Lemma presses_prev (items : list String.string) :
  NoDup items ->
  forall (j : nat) x i, PyList.index items x = inr i ->
    exists y, presses j (CURVE_OT_PrevCurve.execute items) x = inr y
      /\ nth_error items (Z.to_nat ((i - Z.of_nat j) mod Z.of_nat (length items)))
         = Some y.
Proof.
  intros Hnd. set (n := Z.of_nat (length items)).
  induction j as [|j IH]; intros x i Hi;
    pose proof (index_spec items x) as Hs; rewrite Hi in Hs; destruct Hs as [Hb Hnth];
    fold n in Hb.
  - exists x. split; [reflexivity|]. cbn [Z.of_nat]. rewrite Z.sub_0_r.
    now rewrite Z.mod_small.
  - destruct (curve_step items x i Hi) as [_ (y & Hy & Hyn)]. fold n in Hyn.
    pose proof (Z.mod_pos_bound (i - 1) n ltac:(lia)) as Hm.
    pose proof (index_nth items _ _ Hnd Hyn) as Ey. rewrite Z2Nat.id in Ey by lia.
    destruct (IH y _ Ey) as (z & Hz & Hzn).
    exists z. cbn [presses]. rewrite Hy. split; [exact Hz|].
    rewrite Zminus_mod_idemp_l in Hzn.
    replace (i - Z.of_nat (S j)) with (i - 1 - Z.of_nat j) by lia. exact Hzn.
Qed.
Definition getPoint (c : Curve) (t : Q) : Vector3 :=
  match c with
  | LineCurve3 v1 v2 =>
      if JS.eqb t 1 then v2 else add (multiplyScalar (sub v2 v1) t) v1
  | QuadraticBezierCurve3 v0 v1 v2 =>
      vec3 (QuadraticBezier t (x v0) (x v1) (x v2))
           (QuadraticBezier t (y v0) (y v1) (y v2))
           (QuadraticBezier t (z v0) (z v1) (z v2))
  end.

(** [LineCurve3] has a tangent of its own; other curves take a central
    difference of width [0.0001], clipped to [[0, 1]]. *)
Definition getTangent (c : Curve) (t : Q) : Vector3 :=
  match c with
  | LineCurve3 v1 v2 => normalize (sub v2 v1)
  | _ =>
      let delta := 0.0001 in
      let t1 := if JS.ltb (t - delta) 0 then 0 else t - delta in
      let t2 := if JS.gtb (t + delta) 1 then 1 else t + delta in
      normalize (sub (getPoint c t2) (getPoint c t1))
  end.

Definition arcLengthDivisions : nat := 200.

(** [getLengths]: the running sum of the chords between the sample
    points [p / divisions], [p = 1 .. divisions]. *)
Fixpoint chords (c : Curve) (divisions : nat) (ps : list nat)
         (last : Vector3) (sum : Q) : Q :=
  match ps with
  | [] => sum
  | p :: ps' =>
      let current :=
        getPoint c (inject_Z (Z.of_nat p) / inject_Z (Z.of_nat divisions)) in
      chords c divisions ps' current (Qred (sum + distanceTo current last))
  end.

Definition getLength (c : Curve) : Q :=
  chords c arcLengthDivisions (seq 1 arcLengthDivisions) (getPoint c 0) 0.

End Geometry.
End THREE.

(* ================================================================== *)
(** ** 1. Scientific configuration                                     *)
(* ================================================================== *)

Open Scope Q_scope.

Definition PHYSICS_HZ : Q := 60.
Definition PHYSICS_DT : Q := 1 / PHYSICS_HZ.

Definition GRID_SIZE : nat := 3.
Definition BLOCK_SIZE : Q := 160.
Definition ROAD_WIDTH : Q := 12.
Definition LANE_OFFSET : Q := 3.0.

Definition CAR_COUNT : nat := 500.
Definition CAR_LENGTH : Q := 4.6.
Definition MIN_GAP : Q := 2.0.

Definition IDM_V0 : Q := 14.0.
Definition IDM_T : Q := 1.6.
Definition IDM_A : Q := 1.5.
Definition IDM_B : Q := 2.5.
Definition IDM_S0 : Q := 3.0.

Module THEME.
Definition CAR_FLOW : Z := 0x3b82f6.
Definition CAR_BRAKE : Z := 0xf43f5e.
Definition CAR_ACCEL : Z := 0x10b981.
Definition LIGHT_RED : Z := 0xf43f5e.
Definition LIGHT_GREEN : Z := 0x10b981.
Definition LIGHT_AMBER : Z := 0xf59e0b.
End THEME.

(* ================================================================== *)
(** ** 2. Data models                                                  *)
(* ================================================================== *)

Inductive LaneType : Type := ROAD | JUNCTION.
Inductive Direction : Type := NS | EW.
Inductive Signal : Type := GREEN | YELLOW | RED.

Definition LaneType_eqb (a b : LaneType) : bool :=
  match a, b with
  | ROAD, ROAD | JUNCTION, JUNCTION => true
  | _, _ => false
  end.

Module Lane.
Record lane : Type := mk {
  id : string;
  type : LaneType;
  path : THREE.Curve;
  len : Q;
  nextLanes : list string;
  prevLanes : list string;
  toNodeId : option string;
  direction : option Direction
}.

(** [lane.nextLanes.push(j)] *)
Definition pushNext (l : lane) (j : string) : lane :=
  mk (id l) (type l) (path l) (len l) (nextLanes l ++ [j]) (prevLanes l)
     (toNodeId l) (direction l).
End Lane.

Module Car.
Record car : Type := mk {
  id : nat;
  active : bool;
  laneId : string;
  t : Q;
  v : Q;
  a : Q;
  color : Z;
  targetLaneId : option string
}.
End Car.

(** The two signal heads are kept as the colour of their material, which is
    all that the simulation writes and reads back. *)
Module TrafficLight.
Record light : Type := mk {
  nodeId : string;
  phase : Z;
  timer : Q;
  meshNS : Z;
  meshEW : Z
}.
End TrafficLight.

Definition Lanes := JSMap.t Lane.lane.
Definition Lights := JSMap.t TrafficLight.light.

(* ================================================================== *)
(** ** 4a. Signal controller                                           *)
(* ================================================================== *)

Definition T_GREEN : Q := 10.
Definition T_YELLOW : Q := 4.
Definition T_RED_CLEAR : Q := 2.
Definition CYCLE : Q := (T_GREEN + T_YELLOW + T_RED_CLEAR) * 2.

(** The colours [(ns, ew)] chosen by the [if]-chain of
    [updateTrafficLights] for [t = light.timer % CYCLE]. *)
Definition signalColors (t : Q) : Z * Z :=
  if JS.ltb t T_GREEN then
    (THEME.LIGHT_GREEN, THEME.LIGHT_RED)
  else if JS.ltb t (T_GREEN + T_YELLOW) then
    (THEME.LIGHT_AMBER, THEME.LIGHT_RED)
  else if JS.ltb t (T_GREEN + T_YELLOW + T_RED_CLEAR) then
    (THEME.LIGHT_RED, THEME.LIGHT_RED)
  else if JS.ltb t (T_GREEN + T_YELLOW + T_RED_CLEAR + T_GREEN) then
    (THEME.LIGHT_RED, THEME.LIGHT_GREEN)
  else if JS.ltb t (T_GREEN + T_YELLOW + T_RED_CLEAR + T_GREEN + T_YELLOW) then
    (THEME.LIGHT_RED, THEME.LIGHT_AMBER)
  else
    (THEME.LIGHT_RED, THEME.LIGHT_RED).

*What to do:* Every line of the records above where the string "fold" is found should be copied.

*Result below:*
    fold n in Hb.
  - destruct (curve_step items x i Hi) as [_ (y & Hy & Hyn)]. fold n in Hyn.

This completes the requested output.